Helping Kids Get Creative With Scrapbooking: The Everything Goes Scrapbook

Helping Kids Get Creative With Scrapbooking: The Everything Goes Scrapbook
I love scrapbooking. I love the fact that scrapbooking is keeping memories of a particular moment in time. I get giddy when young kids show an interest in scrapbooking. I have a five year old cousin that absolutely adores scrapbooking — even if it is just cutting paper and gluing them in random places on a sheet of paper and adding pictures of family members.

The Everything Goes Scrapbook is a theory I have devised over the course of this year. As my family was moving, I did not have access to my “normal” sized album, papers, page protectors, and tools, but did not want this year to pass away without documenting it in some way. Take one year (or month or week) and collect things of life. Literally everything goes into the Everything Goes Scrapbook — which is why it is so perfect for a young child.

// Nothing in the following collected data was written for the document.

Lemma state_name_round_trip_witness :
  is_ascii "RUNNING" = true
  ∧ get_state_code "RUNNING" = "R"
  ∧ get_state_code (upper "RUNNING") = get_state_code "RUNNING"
  ∧ get_state_code (lower "RUNNING") = get_state_code "RUNNING"
  ∧ (get_state_code "RUNNING" = "Unknown"
     ∨ lower (get_full_state_name (get_state_code "RUNNING"))
       = lower "RUNNING").
Proof.
  split; [reflexivity|]. split; [reflexivity|].
  apply (state_name_round_trip "RUNNING"). reflexivity.
Defined.

End StateProps.

(** ** The line pass, line by line *)

Module RepairProps.
Import Text Re Repair RepairFacts.

(** What the pass may do to a line. *)
Definition kept_or_comma (out line : string) : Prop :=
  out = line ∨ out = String.append (rstrip line) ",".

Lemma run_pointwise (ls : list string) :
  ∀ m, ∃ out, repaired_lines (run m ls) = repaired_lines m ++ out
              ∧ Forall2 kept_or_comma out ls.
Proof.
  induction ls as [|line later IH]; intros m; simpl.
  - exists []. by rewrite app_nil_r.
  - destruct (IH (step m line later)) as (out & E & F).
    destruct (step_appends m line later) as [[R _]|[R _]]; rewrite E, R.
    + exists (line :: out). rewrite <- app_assoc. split; [done|].
      constructor; [by left|done].
    + exists (String.append (rstrip line) "," :: out). rewrite <- app_assoc.
      split; [done|]. constructor; [by right|done].
Qed.

(** X14: the line pass of [repair_qstat_json] gives one output line for
    each input line, in order: the line itself, or the line with its
    trailing blanks removed and a comma added. It never inserts, drops or
    reorders a line. *)
Theorem line_pass_pointwise (json_text : string) :
  Forall2 kept_or_comma (repaired_lines (line_pass json_text))
          (split nl json_text).
Proof.
  unfold line_pass. destruct (run_pointwise (split nl json_text) initial)
    as (out & -> & F). exact F.
Qed.

(** Outside a [Jobs] container the machine stays where it is. *)
Lemma step_outside (m : machine) (line : string) (later : list string) :
  state m = OUTSIDE_JOBS →
  matches re_jobs_open (strip line) = false →
  state (step m line later) = OUTSIDE_JOBS
  ∧ repaired_lines (step m line later) = repaired_lines m ++ [line]
  ∧ fix_count (step m line later) = fix_count m.
Proof.
  intros Hs Hm. unfold step. rewrite Hm, Hs. simpl. done.
Qed.

Lemma run_outside (ls : list string) :
  ∀ m, state m = OUTSIDE_JOBS →
       forallb (fun line => negb (matches re_jobs_open (strip line))) ls = true →
       repaired_lines (run m ls) = repaired_lines m ++ ls
       ∧ fix_count (run m ls) = fix_count m.
Proof.
  induction ls as [|line later IH]; intros m Hs Hl; simpl.
  - by rewrite app_nil_r.
  - simpl in Hl. apply andb_true_iff in Hl as [Hm Hl].
    apply negb_true_iff in Hm.
    destruct (step_outside m line later Hs Hm) as (Hs' & R & C).
    destruct (IH _ Hs' Hl) as [E F]. rewrite E, F, R, C, <- app_assoc. done.
Qed.

(** X15: in a text none of whose lines opens a [Jobs] container the line
    pass changes nothing and counts no fix; the result of
    [repair_qstat_json] is then the text after the three global
    substitutions alone. *)
Theorem no_jobs_container_no_line_repair (json_text : string) :
  forallb (fun line => negb (matches re_jobs_open (strip line)))
          (split nl json_text) = true →
  repaired_lines (line_pass json_text) = split nl json_text
  ∧ fix_count (line_pass json_text) = 0
  ∧ repair_qstat_json json_text = text_fixes json_text.
Proof.
  intros H. destruct (run_outside _ initial eq_refl H) as [E F].
  unfold repair_qstat_json, line_pass. rewrite E, F. simpl.
  by rewrite join_split.
Qed.

(** A server record: braces and fields, and no [Jobs] line. *)
Definition server_text : string := text_of
  [ "{";
    "    'Server':{";
    "        'pbs01':{";
    "            'job_sort_formula':'base_score',";
    "            'total_jobs':12,";
    "        }";
    "    }";
    "}" ].

Lemma no_jobs_container_no_line_repair_witness :
  repaired_lines (line_pass server_text) = split nl server_text
  ∧ fix_count (line_pass server_text) = 0
  ∧ repair_qstat_json server_text = text_fixes server_text.
Proof.
  apply (no_jobs_container_no_line_repair server_text).
  vm_compute. reflexivity.
Defined.

End RepairProps.

(** ** Decimal numerals: [str] and [int] *)

Module Numerals.
Import Text Py.

(** The value of a digit string read after the value [acc]. *)
Fixpoint val (acc : Z) (ds : string) : Z :=
  match ds with
  | EmptyString => acc
  | String c r => val (acc * 10 + digit_val c) r
  end.

Lemma append_cons (c : ascii) (a b : string) :
  String.append (String c a) b = String c (String.append a b).
Proof. reflexivity. Qed.

Lemma append_nil_l (s : string) : String.append EmptyString s = s.
Proof. reflexivity. Qed.

Lemma append_nil_r (s : string) : String.append s EmptyString = s.
Proof. induction s as [|c r IH]; [done|]. by rewrite append_cons, IH. Qed.

Lemma append_assoc (a b c : string) :
  String.append (String.append a b) c = String.append a (String.append b c).
Proof. induction a as [|x r IH]; [done|]. by rewrite !append_cons, IH. Qed.

Lemma length_append (a b : string) :
  String.length (String.append a b) = (String.length a + String.length b)%nat.
Proof. induction a as [|x r IH]; [done|]. rewrite append_cons. simpl. by rewrite IH. Qed.

Lemma all_chars_append (p : ascii → bool) (a b : string) :
  Qstat.all_chars p (String.append a b)
  = Qstat.all_chars p a && Qstat.all_chars p b.
Proof.
  induction a as [|x r IH]; [done|]. rewrite append_cons. simpl.
  rewrite IH. by rewrite andb_assoc.
Qed.

Lemma val_append (a : Z) (x y : string) :
  val a (String.append x y) = val (val a x) y.
Proof.
  revert a. induction x as [|c r IH]; intros a; [done|].
  rewrite append_cons. simpl. apply IH.
Qed.

Lemma digit_val_char (d : Z) : 0 <= d < 10 → digit_val (digit_char d) = d.
Proof.
  intros H. unfold digit_val, digit_char.
  rewrite nat_ascii_embedding; lia.
Qed.

Lemma is_digit_char (d : Z) : 0 <= d < 10 → is_digit (digit_char d) = true.
Proof.
  intros H. unfold is_digit, digit_char. rewrite nat_ascii_embedding by lia.
  apply andb_true_iff. split; apply Nat.leb_le; lia.
Qed.

(** The digits that [pos_digits] puts before [acc]. *)
Lemma pos_digits_spec (fuel : nat) :
  ∀ z acc, 0 <= z < 2 ^ Z.of_nat (S fuel) →
    ∃ ds, pos_digits (S fuel) z acc = String.append ds acc
          ∧ ds ≠ EmptyString
          ∧ Qstat.all_chars is_digit ds = true
          ∧ ∀ a, val a ds = a * 10 ^ Z.of_nat (String.length ds) + z.
Proof.
  induction fuel as [|k IH]; intros z acc Hz;
    cbn [pos_digits]; destruct (z <? 10) eqn:E.
  1, 3: apply Z.ltb_lt in E;
    exists (String (digit_char (z mod 10)) EmptyString);
    rewrite Z.mod_small by lia; split_and!; [done|done| |];
    [simpl; by rewrite is_digit_char by lia
    |intros a; simpl; rewrite digit_val_char by lia; lia].
  - apply Z.ltb_ge in E. change (2 ^ Z.of_nat 1) with 2 in Hz. lia.
  - apply Z.ltb_ge in E.
    destruct (IH (z / 10) (String (digit_char (z mod 10)) acc))
      as (ds & Hp & Hne & Hd & Hv).
    { split; [apply Z.div_pos; lia|].
      rewrite (Nat2Z.inj_succ (S k)), Z.pow_succ_r in Hz by lia.
      apply Z.div_lt_upper_bound; lia. }
    exists (String.append ds (String (digit_char (z mod 10)) EmptyString)).
    split_and!.
    + cbn [pos_digits] in Hp. rewrite Hp, append_assoc. done.
    + destruct ds; [done|discriminate].
    + rewrite all_chars_append, Hd. simpl.
      rewrite is_digit_char; [done|]. apply Z.mod_pos_bound. lia.
    + intros a. rewrite val_append, Hv. simpl.
      rewrite digit_val_char by (apply Z.mod_pos_bound; lia).
      rewrite length_append. simpl.
      rewrite Nat2Z.inj_add, Z.pow_add_r by lia. change (Z.of_nat 1) with 1.
      rewrite Z.pow_1_r. pose proof (Z.div_mod z 10). lia.
Qed.

Lemma digits_of_spec (z : Z) :
  0 <= z →
  digits_of z ≠ EmptyString
  ∧ Qstat.all_chars is_digit (digits_of z) = true
  ∧ val 0 (digits_of z) = z.
Proof.
  intros Hz. unfold digits_of.
  destruct (pos_digits_spec (Z.to_nat (Z.log2 z)) z EmptyString)
    as (ds & Hp & Hne & Hd & Hv).
  { split; [done|]. rewrite Nat2Z.inj_succ, Z2Nat.id by apply Z.log2_nonneg.
    destruct (Z.eq_dec z 0) as [->|]; [done|].
    apply Z.log2_spec. lia. }
  rewrite Hp, append_nil_r. split_and!; [done|done|]. rewrite Hv. lia.
Qed.

(** Reading digits: all of them are consumed. *)
Lemma scan_digits_from_digits (ds : string) :
  ∀ acc n, Qstat.all_chars is_digit ds = true →
    scan_digits_from acc n ds
    = (val acc ds, (n + String.length ds)%nat, EmptyString).
Proof.
  induction ds as [|c r IH]; intros acc n H; simpl.
  - by rewrite Nat.add_0_r.
  - simpl in H. apply andb_true_iff in H as [Hc Hr]. rewrite Hc.
    rewrite IH by done. f_equal. f_equal. lia.
Qed.

Lemma scan_digits_digits (ds : string) :
  ds ≠ EmptyString → Qstat.all_chars is_digit ds = true →
  scan_digits ds = Some (val 0 ds, String.length ds, EmptyString).
Proof.
  destruct ds as [|c r]; [done|]. intros _ H. simpl in H.
  apply andb_true_iff in H as [Hc Hr]. unfold scan_digits. rewrite Hc.
  rewrite scan_digits_from_digits by done. done.
Qed.

Lemma digit_not_space (c : ascii) : is_digit c = true → is_space c = false.
Proof. destruct c as [[] [] [] [] [] [] [] []]; done. Qed.

Lemma rstrip_digits (ds : string) :
  Qstat.all_chars is_digit ds = true → rstrip ds = ds.
Proof.
  induction ds as [|c r IH]; simpl; [done|].
  intros [Hc Hr]%andb_true_iff. rewrite IH by done.
  destruct r; [|done]. by rewrite digit_not_space.
Qed.

Lemma strip_digits (ds : string) :
  Qstat.all_chars is_digit ds = true → strip ds = ds.
Proof.
  intros H. unfold strip.
  assert (lstrip ds = ds) as ->.
  { destruct ds as [|c r]; [done|]. simpl in *.
    apply andb_true_iff in H as [Hc _]. by rewrite digit_not_space. }
  by apply rstrip_digits.
Qed.

Lemma digit_not_blank (c : ascii) : is_digit c = true → is_blank c = false.
Proof. destruct c as [[] [] [] [] [] [] [] []]; done. Qed.
(* ===== verification/_CoqProject ===== *)
-Q . S2P
Prelude.v
Rmap.v
Ipc.v
Sem.v
SemUndo.v
SemOp.v
SemThms.v
SemIds.v
SemWitness.v
Callout.v
Timer.v
Synch.v
SynchThms.v
Clist.v
Dsort.v
Dnlc.v
DnlcThms.v
Ufs.v
UfsBits.v
UfsFrag.v
UfsSearch.v
UfsAlloc.v
UfsThms.v
UfsWitness.v
UfsPolicy.v
UfsInode.v
Kmem.v
KmemTree.v
KmemThms.v
KmemAlloc.v
KmemWitness.v
Msg.v
MsgThms.v
MsgOps.v
MsgWitness.v
Mbuf.v
MbufThms.v
MbufOps.v
MbufCopy.v
MbufTrim.v
MbufWitness.v
Flags.v
Sockbuf.v
SockbufThms.v
SockbufAddr.v
Sock.v
SockThms.v
SockState.v
SockQueue.v
Unp.v
UnpThms.v
SockWitness.v
UnpGc.v
UnpRights.v
GcWitness.v
Cksum.v
Reass.v
Tcp.v
TcpThms.v
TcpStream.v
TcpWitness.v
Ip.v
IpThms.v
Bio.v
BioInv.v
BioOps.v
BioWrite.v
BioGet.v
BioRead.v
BioThms.v
BioWitness.v
Qsort.v
QsortThms.v
Pcfs.v
PcfsThms.v
Pctime.v
Xdr.v
XdrThms.v
XdrMem.v
XdrRec.v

My Everything Goes Scrapbook is not anything fancy. I purchased a mini desktop calender from Paper Source (the dementions are 6×6) and have it held together with book rings purchased from Hobby Lobby. You could easily find other mini calenders or create a “blank” calender for the child to decorate each month. You could even use something as easy as a three ringed binder. Over the course of the month I collect little bits and pieces of life. At the end of the month I sit down and organize everything and slip in my book for that particular month.  The idea of the Everything Goes scrapbook is to put anything and everything in your book that has been going on in your life. If you are going on a nature hike and your child picks up a leaf and wants to put it in their album — it goes!! If it is their birthday and they get taken out to eat let them put the receipt in their book. I would highly encourage journaling. Get your child to put their thoughts down on paper. Carry journaling boxes or 3×5 cards for random bouts of inspiration. At the beginning of each month (if you are going the year route) or at the beginning of the album, interview your child — favorite movie, color, game, favorite event that happened that month, etc. Also, let your child take snapshots with your camera. These will be great mementos to add to his or her album.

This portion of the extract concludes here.